To construct the sequencing library, CircLigase (Epicentre Biotechnologies CL4111K) was added to the gel extraction products and the mixtures were incubated at 60 °C for 1 h, and then heated at 80 °C for 10 min to inactivate the reaction. Afterwards, the circularized DNA was used as the template for amplification by Phusion polymerase for 12 cycles, and 8% non-denaturing polyacrylamide gel was utilized to purify the PCR products. The PCR products at about 120 bp were eventually recovered from the excised gel slice, and quantified by BioAnalyzer (Agilent, 2100). Finally, the Illumina Hiseq2000 platform (50 bp, single-end) was adapted to perform the deep sequencing. Two biological replicates were conducted for each sample.

Read mapping and transcription/translation quantification

Read mapping and transcription/translation quantification generally followed previously published protocols (Wang et al. 2015; Sun et al. 2016). The raw reads from the Ribo-Seq were processed by removing the terminal polyA sequences and then selecting reads ranging from 16 to 35 bp long. The rRNA sequences were next removed using bowtie (Langmead 2010). The rest of the reads were aligned to the S. cerevisiae genome with the criteria of less than two mismatches. Quantification of gene transcription and translation was performed by the DESeq package (Anders and Huber 2010). Translation Efficiency (TE) was calculated from the RFP/mRNA. The P value was adjusted by the Benjamini-Hochberg method to control the false discovery rate (FDR). The criteria of adjusted P ≤ 0.05 and |log2 (fold change)| ≥ 1 were used throughout the paper.

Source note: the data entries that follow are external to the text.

(* ===== verification/PortStackSpec.v ===== *)
(** The initial stack frame: where [hr_port_initialize_stack] puts it and what it
    holds, and the stack fill of [hr_task_fill_stack]. *)
From stdpp Require Import gmap list.
From Stdlib Require Import ZArith Lia.
From S2P Require Import Prelude Types KState PortStack TaskCore.
Open Scope Z_scope.

(** The stack lies in the 32-bit address space and is word aligned. *)
Definition stack_fits (low words : Z) : Prop :=
  0 <= low /\ low mod 4 = 0 /\ HR_CFG_MIN_TASK_STACK_WORDS <= words /\ low + 4 * words <= UINT32_MAX.

Lemma align_down_8 v : 0 <= v <= UINT32_MAX ->
  hr_port_align_down v HR_PORT_STACK_ALIGNMENT_BYTES = v - v mod 8.
Proof.
  intros Hv. unfold hr_port_align_down, HR_PORT_STACK_ALIGNMENT_BYTES.
  replace (u32 (Z.lnot (u32 (8 - 1)))) with (Z.ldiff (Z.ones 32) (Z.ones 3)) by reflexivity.
  unfold UINT32_MAX in Hv.
  assert (E : v = Z.land v (Z.ones 32)) by (rewrite Z.land_ones, Z.mod_small by lia; done).
  assert (H1 : Z.land v (Z.ldiff (Z.ones 32) (Z.ones 3)) = Z.ldiff v (Z.ones 3)).
  { apply Z.bits_inj'. intros n Hn. rewrite Z.land_spec, !Z.ldiff_spec.
    rewrite (Z.testbit_ones 32) by lia. destruct (Z.ltb_spec n 32).
    - replace (0 <=? n) with true by lia. done.
    - rewrite E, Z.land_spec, (Z.testbit_ones 32 n), (proj2 (Z.ltb_ge n 32)), andb_false_r by lia.
      by rewrite !andb_false_r. }
  rewrite H1, Z.ldiff_ones_r, Z.shiftr_div_pow2, Z.shiftl_mul_pow2 by lia.
  change (2 ^ 3) with 8. pose proof (Z.div_mod v 8). lia.
Qed.

(** The words of the frame, from the stack pointer up. *)
Definition initial_frame (entry argument exit : Z) : list Z :=
  [0x44444444; 0x55555555; 0x66666666; 0x77777777; 0x88888888; 0x99999999; 0xAAAAAAAA; 0xBBBBBBBB;
   argument; 0x11111111; 0x22222222; 0x33333333; 0x12121212;
   Z.lor exit HR_PORT_THUMB_ADDRESS_BIT; Z.land entry HR_PORT_ADDRESS_MASK; HR_PORT_INITIAL_XPSR].

(** [p[i] = v] for the successive words [vs]. *)
Fixpoint write_words (p : Z) (vs : list Z) (w : gmap Z Z) : gmap Z Z :=
  match vs with
  | [] => w
  | v :: vs' => write_words (p + 4) vs' (<[p := v]> w)
  end.

Lemma write_words_below p vs w a : a < p -> write_words p vs w !!! a = w !!! a.
Proof.
  revert p w. induction vs as [|v vs IH]; intros p w Ha; simpl; [done|].
  rewrite IH by lia. by rewrite lookup_total_insert_ne by lia.
Qed.

Lemma write_words_at p vs w i v : vs !! i = Some v -> write_words p vs w !!! (p + 4 * Z.of_nat i) = v.
Proof.
  revert p w i. induction vs as [|x vs IH]; intros p w [|i] Hi; simplify_eq/=.
  - rewrite Z.add_0_r, write_words_below by lia. by rewrite lookup_total_insert_eq.
  - rewrite <- (IH (p + 4) (<[p := x]> w) i Hi). f_equal. lia.
Qed.

Lemma write_words_above p vs w a : p + 4 * Z.of_nat (length vs) <= a -> write_words p vs w !!! a = w !!! a.
Proof.
  revert p w. induction vs as [|v vs IH]; intros p w Ha; simpl in *; [done|].
  rewrite IH by lia. by rewrite lookup_total_insert_ne by lia.
Qed.

(** Where the stack pointer starts: the frame is at the 8-aligned top. *)
Definition initial_sp (low words : Z) : Z := let top := low + 4 * words in top - top mod 8 - 64.

Lemma initial_sp_bounds low words : stack_fits low words ->
  initial_sp low words mod 8 = 0 /\ low + 4 * (words - 18) <= initial_sp low words <= low + 4 * words - 64.
Proof.
  intros (H1 & H2 & H3 & H4). unfold initial_sp. pose proof (Z.mod_pos_bound (low + 4 * words) 8).
  split; [|lia]. pose proof (Z.div_mod (low + 4 * words) 8).
  replace (low + 4 * words - (low + 4 * words) mod 8 - 64) with (((low + 4 * words) / 8 - 8) * 8) by lia.
  apply Z_mod_mult.
Qed.

Lemma wp_write_index p i v Q w s : 0 <= p + 4 * i <= UINT32_MAX ->
  Q tt (ks_set_words (<[p + 4 * i := v]> w) s) -> wp (write_index p i v) Q (ks_set_words w s).
Proof. intros Hb K. unfold write_index, write_word. wp_step. by rewrite u32_small. Qed.

Lemma initialize_stack_spec low words entry argument exit Q s :
  stack_fits low words ->
  Q (Some (initial_sp low words))
    (ks_set_words (write_words (initial_sp low words)
       (initial_frame (pointer_address entry) (pointer_address argument) (pointer_address exit)) (ks_words s)) s) ->
  wp (hr_port_initialize_stack (Some low) words entry argument exit) Q s.
Proof.
  intros Hf K. pose proof (initial_sp_bounds low words Hf) as [_ HB]. pose proof Hf as (H1 & H2 & H3 & H4).
  unfold hr_port_initialize_stack, hr_port_initialize_stack_raw.
  unfold HR_CFG_MIN_TASK_STACK_WORDS, UINT32_MAX in *.
  rewrite u32_small, align_down_8 by (unfold UINT32_MAX; lia).
  pose proof (Z.mod_pos_bound (low + 4 * words) 8).
  rewrite (proj2 (Z.ltb_ge _ _)) by (unfold HR_PORT_INITIAL_FRAME_WORDS; lia).
  rewrite (proj2 (Z.leb_gt _ _)) by lia.
  rewrite (proj2 (Z.ltb_ge _ _)) by (apply Z.div_le_lower_bound; unfold HR_PORT_INITIAL_FRAME_WORDS; lia).
  change (4 * HR_PORT_INITIAL_FRAME_WORDS) with 64. fold (initial_sp low words).
  rewrite (u32_small (initial_sp low words)) by (unfold UINT32_MAX; lia).
  assert (Hsp : 0 <= initial_sp low words /\ initial_sp low words + 64 <= UINT32_MAX) by (unfold UINT32_MAX; lia).
  revert K Hsp. clear. generalize (initial_sp low words) as sp. intros sp K Hsp.
  replace s with (ks_set_words (ks_words s) s) by (by destruct s).
  do 16 (apply wp_bind, wp_write_index; [lia|]). wp_step.
  unfold initial_frame in K. cbn [write_words] in K. rewrite Z.mul_0_r, Z.add_0_r.
  repeat rewrite <- Z.add_assoc in K. exact K.
Qed.

(** ** The stack fill *)

Lemma task_fill_loop_spec n : forall stack i s Q, 0 <= stack -> 0 <= i ->
  stack + 4 * (i + Z.of_nat n) <= UINT32_MAX + 1 ->
  Q tt (ks_set_words (write_words (stack + 4 * i) (replicate n HR_STACK_FILL_WORD) (ks_words s)) s) ->
  wp (task_fill_loop n stack i) Q s.
Proof.
  induction n as [|n IH]; intros stack i s Q H1 H2 H3 K; simpl.
  - wp_step. by destruct s.
  - unfold write_index, write_word. wp_step. wp_step. rewrite u32_small by lia. apply IH; try lia.
    cbn [write_words replicate] in K. replace (stack + 4 * (i + 1)) with (stack + 4 * i + 4) by lia. exact K.
Qed.

(** The filled stack: the guard word, then the fill pattern. *)
Definition filled (low words : Z) (w : gmap Z Z) : gmap Z Z :=
  <[low := HR_CFG_STACK_GUARD_VALUE]> (write_words low (replicate (Z.to_nat words) HR_STACK_FILL_WORD) w).

Lemma fill_stack_spec low words s Q : stack_fits low words ->
  Q tt (ks_set_words (filled low words (ks_words s)) s) -> wp (hr_task_fill_stack low words) Q s.
Proof.
  intros (H1 & H2 & H3 & H4) K. unfold hr_task_fill_stack, HR_CFG_MIN_TASK_STACK_WORDS in *. wp_step.
  apply task_fill_loop_spec; try lia. unfold write_index, write_word. wp_step.
  rewrite u32_small by lia. simpl. rewrite !Z.add_0_r. exact K.
Qed.
Lemma register_spec s V t p Q :
  kstruct T D s V b -> startable s V t p -> g_kernel_state (glob s) = HR_KERNEL_STATE_INITIALIZED ->
  g_task_count (glob s) < HR_CFG_MAX_TASKS -> (t = g_idle_task \/ p < HR_CFG_IDLE_PRIORITY) ->
  (forall s' V', kstruct T D s' V' b -> joined_frame s s' t p -> task_at s' t = ready_block (task_at s t) ->
     Q HR_OK s') ->
  wp (hr_kernel_register_task (Some t)) Q s.
Proof.
  intros KS ST HK Hc Hid K. pose proof ST as [S1 CB S3 P1 P2 Hp S7]. pose proof CB as [B1 B2 _ B4 _ _ _ _].
  destruct (unregistered_nodes _ _ _ _ _ _ KS S1) as [HU _].
  destruct (kt_all _ _ _ _ _ KS) as (ats & Ha & Hats & _).
  unfold hr_kernel_register_task. wp_step. wp_step.
  apply wp_if_false. { guards. by apply valid_task. }
  apply wp_if_false; [lia|].
  apply wp_if_false. { apply andb_false_iff. destruct Hid as [->|]; [left; by apply bool_neq_false|right; lia]. }
  apply wp_if_false. { guards; apply linked_false, HU; unfold task_node; tauto. }
  wp_step. unfold add_ready. wp_step. unfold hr_scheduler_add_ready. cbn [part_get store_part].
  apply (ready_set_insert_spec (ks_store s) V g_scheduler (ReadyNode t)); rewrite ?P1; [apply KS|apply KS|done| | |].
  { apply HU. unfold task_node; tauto. }
  { pose proof (ready_seq_bound _ _ _ _ _ KS). unfold SIZE_MAX, HR_CFG_MAX_TASKS in *. lia. }
  intros st1 Rep1 RR1 RF. ok_simpl. set (V1 := <[ReadyQueue g_scheduler p := _]> V) in *.
  destruct RF as [[LL LO] R2 R3 R4 _]. wp_step. wp_step.
  apply (hr_list_push_back_spec (st_lists st1) V1 AllTasks (AllTaskNode t) Rep1 ats).
  { unfold V1. by rewrite lookup_insert_ne. }
  { rewrite LL, decide_False by done. apply HU. unfold task_node; tauto. }
  { unfold SIZE_MAX, HR_CFG_MAX_TASKS in *. lia. }
  intros h2 Rep2 [ML MO]. ok_simpl. wp_step.
  match goal with |- wp _ _ ?x => set (s2 := x) end.
  apply transition_spec; [done|done|]. ok_simpl. unfold hr_kernel_reload_time_slice. upd_steps.
  apply wp_modify. wp_step.
  match goal with |- Q HR_OK ?x => set (s3 := x) end.
  assert (Hct : 0 <= g_task_count (glob s)) by lia.
  assert (HT : forall u, task_at s3 u = if decide (t = u) then ready_block (task_at s t) else task_at s u).
  { intros u. exact (task_at_set_task t (ready_block (task_at s t)) s2 u). }
  assert (JF : joined_frame s s3 t p).
  { split; try done.
    - intros n. unfold node_list, s3; simpl. rewrite ML, LL. repeat case_decide; congruence.
    - intros n. unfold node_owner, s3; simpl. rewrite MO. apply LO.
    - unfold s3. change (ks_globals (set_task t _ s2)) with (glob s).
      rewrite u32_small by (unfold UINT32_MAX, HR_CFG_MAX_TASKS in *; lia). done.
    - intros u Hu. by rewrite HT, decide_False by congruence. }
  apply (K s3 (<[AllTasks := ats ++ [AllTaskNode t]]> V1)).
  - apply (kstruct_join T D s s3 V b t p ats); try done.
    + apply (ready_rep_frame st1 _ V1); [done|done| |done]. intros q. by rewrite lookup_insert_ne.
    + by rewrite HT, decide_True.
  - done.
  - by rewrite HT, decide_True.
Qed.

Lemma kcore_join s s' V V' t p :
  kstruct T D s V b -> kstruct T D s' V' b -> joined_frame s s' t p -> startable s V t p ->
  task_at s' t = ready_block (task_at s t) ->
  g_kernel_tick (glob s) = u32 T -> g_kernel_state (glob s) = HR_KERNEL_STATE_INITIALIZED ->
  g_current_task (glob s) = None -> (t = g_idle_task \/ p < HR_CFG_IDLE_PRIORITY /\ registered s g_idle_task) ->
  (forall u, registered s u -> task_fixed s u /\ task_ok s u) ->
  objects_ok s -> kcore T D s' V' b nobody.
Proof.
  intros KS KS' JF ST HT Htick HK Hcur Hid Htasks Hobj. pose proof ST as [S1 CB S3 P1 P2 Hp S7].
  destruct (unregistered_nodes _ _ _ _ _ _ KS S1) as [HU _].
  pose proof (fun u => jf_registered s s' t p u JF) as Hreg.
  assert (HG : glob s' = g_set_task_count (g_task_count (glob s) + 1) (glob s)) by (by rewrite (jf_rest _ _ _ _ JF)).
  assert (HL : forall n, n <> AllTaskNode t -> n <> ReadyNode t -> node_list s' n = node_list s n).
  { intros n ? ?. by rewrite (jf_list _ _ _ _ JF), !decide_False. }
  assert (HR : node_list s' (ReadyNode t) = Some (ReadyQueue g_scheduler p)).
  { by rewrite (jf_list _ _ _ _ JF), decide_False, decide_True. }
  destruct CB as [B1 B2 B3 B4 B5 B6 B7 B8 _].
  split; rewrite ?HG; try done.
  - split; [apply Hreg; destruct Hid as [->|[_ ?]]; auto|]. rewrite HG. simpl. by rewrite HK.
  - intros u Hu. destruct (decide (u = t)) as [->|Hne].
    + split; rewrite ?(jf_owner _ _ _ _ JF), ?HT; simpl; rewrite ?B3, ?B4; try done; try lia;
        try (apply S3; unfold task_node; tauto).
    + apply Hreg in Hu as [?|Hu]; [done|]. destruct (Htasks u Hu) as [[] _].
      split; rewrite ?(jf_owner _ _ _ _ JF), ?(jf_other _ _ _ _ JF) by done; done.
  - intros u Hu _. destruct (decide (u = t)) as [->|Hne].
    + split; [|rewrite HR; eauto]. unfold state_ok. rewrite HT. simpl. split; [rewrite HR; eauto|].
      split; rewrite ?HT; simpl; try done; rewrite HL by done; apply HU; unfold task_node; tauto.
    + apply Hreg in Hu as [?|Hu]; [done|]. apply (task_ok_frame s).
      * by apply (jf_other _ _ _ _ JF).
      * intros n Hn. apply HL; destruct Hn as [->|[->| ->]]; congruence.
      * by rewrite HG.
      * by apply Htasks.
  - apply (objects_frame s); try (by rewrite (jf_rest _ _ _ _ JF)); try done.
    + intros n l Hl Hn. left. rewrite (jf_list _ _ _ _ JF) in Hn. repeat case_decide; try done; by simplify_eq.
    + intros m Hm. apply HL; by intros ->.
    + intros m _. apply (jf_owner _ _ _ _ JF).
    + intros u. destruct (decide (u = t)) as [->|Hne]; [by rewrite HT|by rewrite (jf_other _ _ _ _ JF)].
Qed.
End register.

Gene ontology (GO) enrichment analysis and statistics

The Gene Ontology (GO) analysis was performed using the online software Gene Ontology Term Finder (http://www.yeastgenome.org/cgi-bin/GO/goTermFinder.pl). GO Term Finder calculates a P value using the hypergeometric distribution. We used a P value cut off of 0.01 to define statistical enrichment. The whole gene list of budding yeast (7164 genes in total) was used as the background set. The list of genes with significantly changed TE was used as the query set.

Protein–protein interaction analysis

A protein–protein interaction (PPI) analysis was conducted using the web version of STRING 10.0 (available at http://stringdb.org/) (Szklarczyk et al. 2015). The database was searched using gene names discussed in the text. The search was performed by setting the confidence score ≥ 0.4 as the threshold (which was reported before as the medium confidence range von Mering et al. 2005). The edges in the network represent protein–protein interactions reported in the database using experimental evidence or predicted by the algorithm of STRING 9.1(Franceschini et al. 2013). The software chose a random background model that preserves the degree distribution of the tested proteins in a given list, and tested the significance of the observed PPI. The detailed computational procedures have been reported in previous literature (Maslov and Sneppen 2002).

Data access

All raw RNA-Seq AND Ribo-Seq data have been submitted to the Sequence Read Archive of NCBI. The accession numbers are SRR1177847-SRR1177850, SRR5483532-SRR5483533 and SRR5483539.